A Thunderchief (serial no. 60-482) on static display is located on the northeast corner of the United States Air Force Academy's Terrazzo. Nicknamed Iron Butterfly, it was assembled from parts of ten different F-105s that saw combat duty in Southeast Asia. It has been on display at the Academy since 1968.
When the display was dedicated in June of 1968, a flyby of four F-105s, led by Lt. Col. Jim "Black Matt" Matthews, the commander of the 563rd Tactical Fighter Squadron at McConnell AFB, near Wichita, Kansas, overflew the Academy at 1000 feet above ground level. However, the Thuds overflew at just over Mach 1, and the resulting sonic boom broke nearly every piece of glass in the Cadet Area, as well as lifted the roof off of the dining hall.

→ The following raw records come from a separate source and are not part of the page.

(* ===== verification/Tree.v ===== *)
(** * Tree objects: [plumbing/object/tree.go]

    Decoding through a buffered reader, encoding, validation by the rules of
    git's fsck, and the lookup of an entry by name. *)
From stdpp Require Import base list numbers option strings gmap sorting.
From Stdlib Require Import ZArith Lia.
From S2P Require Import Prelude GoStrings ObjectId Object Filemode Pathutil.

Open Scope Z_scope.
#[local] Ltac Zify.zify_post_hook ::= Z.to_euclidean_division_equations.

(** ** Data *)

Inductive tree_error :=
  | ErrMaxTreeDepth
  | ErrDirectoryNotFound
  | ErrEntryNotFound
  | ErrMalformedTree
  | ErrUnsupportedObject
  | ErrInvalidPath
  | ErrInvalidTree
  | ErrObject (e : ioerr)        (* of the object storer *)
  | ErrTreeEOF.                  (* io.EOF *)

Record TreeEntry := { Name : bytes; Mode : FileMode; Hash : ObjectID }.

Record Tree := { Entries : list TreeEntry; tree_Hash : ObjectID; entriesSorted : bool }.

(** Directory names compare as if they had a trailing slash. *)
Definition treeEntrySortName (e : TreeEntry) : bytes :=
  if Mode e =? Dir then Name e ++ bs "/" else Name e.

(** ** The buffered reader ([bufio.Reader])

    [N] is the size of the buffer: a slice that does not end within it is
    returned in part. *)
Inductive slice_error := ErrBufferFull | SliceEOF.

Section decode.
Context (N : nat).
Lemma no_backslash_id (r : bytes) : 92 ∉ r -> (fun c => if c =? 92 then 47 else c) <$> r = r.
Proof.
  induction r as [|c r IH]; [done|]. intros [Hc Hr]%not_elem_of_cons. rewrite fmap_cons, IH by done.
  by ztest (c =? 92) false.
Qed.

Definition root_char (c : Z) : Prop := 65 <= c <= 90 \/ c = 95.

Lemma IsSafe_cases r : IsSafe r = true ->
  92 ∉ r /\ Forall (fun p => unsafe_part p = false) (Split r 47)
  /\ ((exists p ps, Split r 47 = bs "refs" :: p :: ps) \/ (Split r 47 = [r] /\ Forall root_char r)).
Proof.
  intros H. destruct (CutPrefix r RefPrefix) as [rest|] eqn:Hc.
  - apply CutPrefix_spec in Hc as ->. apply IsSafe_under in H as (Hne & Hb & Hp). split; [|split; [|left]].
    + rewrite elem_of_app. intros [Hr|]; [|done]. revert Hr. cbn. set_solver.
    + rewrite Split_refs. by constructor.
    + rewrite Split_refs. pose proof (Split_not_nil rest 47). destruct (Split rest 47) as [|p ps]; [done|]. eauto.
  - unfold IsSafe in H. rewrite Hc in H. destruct (bool_decide_reflect (r = [])) as [|Hne]; [done|].
    assert (Forall root_char r) as Hr.
    { rewrite forallb_forall in H. apply Forall_forall. intros c Hin. specialize (H c (proj1 (list_elem_of_In _ _) Hin)).
      unfold root_char, is_upper in *. apply orb_prop in H as [H|H]; zbool; lia. }
    assert (forall c, ~ root_char c -> c ∉ r) as Hno by (intros c Hn Hin; rewrite Forall_forall in Hr; by apply Hn, Hr).
    assert (Split r 47 = [r]) as Hs by (apply Split_none, Hno; unfold root_char; lia).
    split; [apply Hno; unfold root_char; lia|]. rewrite Hs. split; [|by right]. repeat constructor.
    unfold unsafe_part. rewrite !orb_false_iff, !bool_decide_eq_false.
    assert (46 ∉ r) as H46 by (apply Hno; unfold root_char; lia).
    split; [split; [done|]|]; intros ->; apply H46; cbn; set_solver.
Qed.

(** C28: a safe name stays where references live.  Used as a path, whose
    separators may be slashes and backslashes, on any file system that takes
    no other name for a dot or a dot-dot, a name that [IsSafe] accepts leads to
    the entries of its components and never out of the directory; they are
    refs followed by at least one more, or a single one of capital letters and
    underscores.  Two safe names share a file exactly when the file system
    takes their components for the same entries: on one that keeps names
    apart, only when they are equal. *)
Theorem IsSafe_confined entry r :
  plain_names entry -> IsSafe r = true ->
  resolve entry r = Some (reverse (entry <$> Split r 47))
  /\ (forall r', IsSafe r' = true -> resolve entry r' = resolve entry r <-> entry <$> Split r' 47 = entry <$> Split r 47)
  /\ ((forall p q, entry p = entry q -> p = q) -> forall r', IsSafe r' = true -> resolve entry r' = resolve entry r -> r' = r)
  /\ ((exists p ps, Split r 47 = bs "refs" :: p :: ps) \/ (Split r 47 = [r] /\ Forall root_char r)).
Proof.
  intros Hpl. assert (forall r, IsSafe r = true -> resolve entry r = Some (reverse (entry <$> Split r 47))) as Hres.
  { intros s Hs. apply IsSafe_cases in Hs as (Hb & Hp & _). unfold resolve.
    by rewrite no_backslash_id, walk_safe, app_nil_r. }
  assert (forall r r', IsSafe r = true -> IsSafe r' = true ->
    resolve entry r' = resolve entry r <-> entry <$> Split r' 47 = entry <$> Split r 47) as Hsame.
  { intros s s' Hs Hs'. rewrite !Hres by done. split; [by intros [= Heq%(inj reverse)]|by intros ->]. }
  intros Hr. split; [by apply Hres|]. split; [by intros; apply Hsame|]. split; [|by apply IsSafe_cases].
  intros Hinj r' Hr' Heq%Hsame; [|done..]. rewrite <-(Join_Split r' 47), <-(Join_Split r 47). f_equal.
  revert Heq. generalize (Split r 47). induction (Split r' 47) as [|p ps IH]; intros [|q qs]; try done.
  rewrite !fmap_cons. intros [= ->%Hinj Heq]. f_equal. by apply IH.
Qed.

(** A file system that does not tell small letters from capital ones. *)
Definition fold_case (p : bytes) : bytes := (fun c => if is_upper c then c + 32 else c) <$> p.

Lemma fold_case_plain : plain_names fold_case.
Proof.
  intros p. unfold names_directory.
  assert (forall c x, (if is_upper c then c + 32 else c) = x -> x = 46 -> c = 46) as Hdot.
  { intros c x <-. destruct (is_upper c) eqn:Hc; [|done]. unfold is_upper in Hc. lia. }
  assert (forall q, Forall (eq 46) q -> fold_case p = q -> p = q) as Hq.
  { induction p as [|c p IH]; intros q Hq; [done|]. unfold fold_case. rewrite fmap_cons. destruct q as [|x q]; [done|].
    intros [= Hx Heq]. apply Forall_cons in Hq as [<- Hq]. rewrite (Hdot _ _ Hx eq_refl). f_equal. by apply IH. }
  intros [Hp|[Hp|Hp]]; apply Hq in Hp; solve [by auto|repeat constructor].
Qed.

The Academy's F-105 originally had "Iron Butterfly" painted on its side. During the 1980s, a painting crew painted over the wording, but it was still somewhat visible if one knew where to look for it. In 1993, the F-105 was repainted again, and a cadet who knew about the original lettering bribed the paint crew with some cadet squadron patches to repaint the "Iron Butterfly" on the side of the jet.
The new lettering is not nearly as trippy as the old lettering was, but it suffices.
Pour vodka over ice in an old-fashioned glass. Add Kahlua and Irish cream, and stir.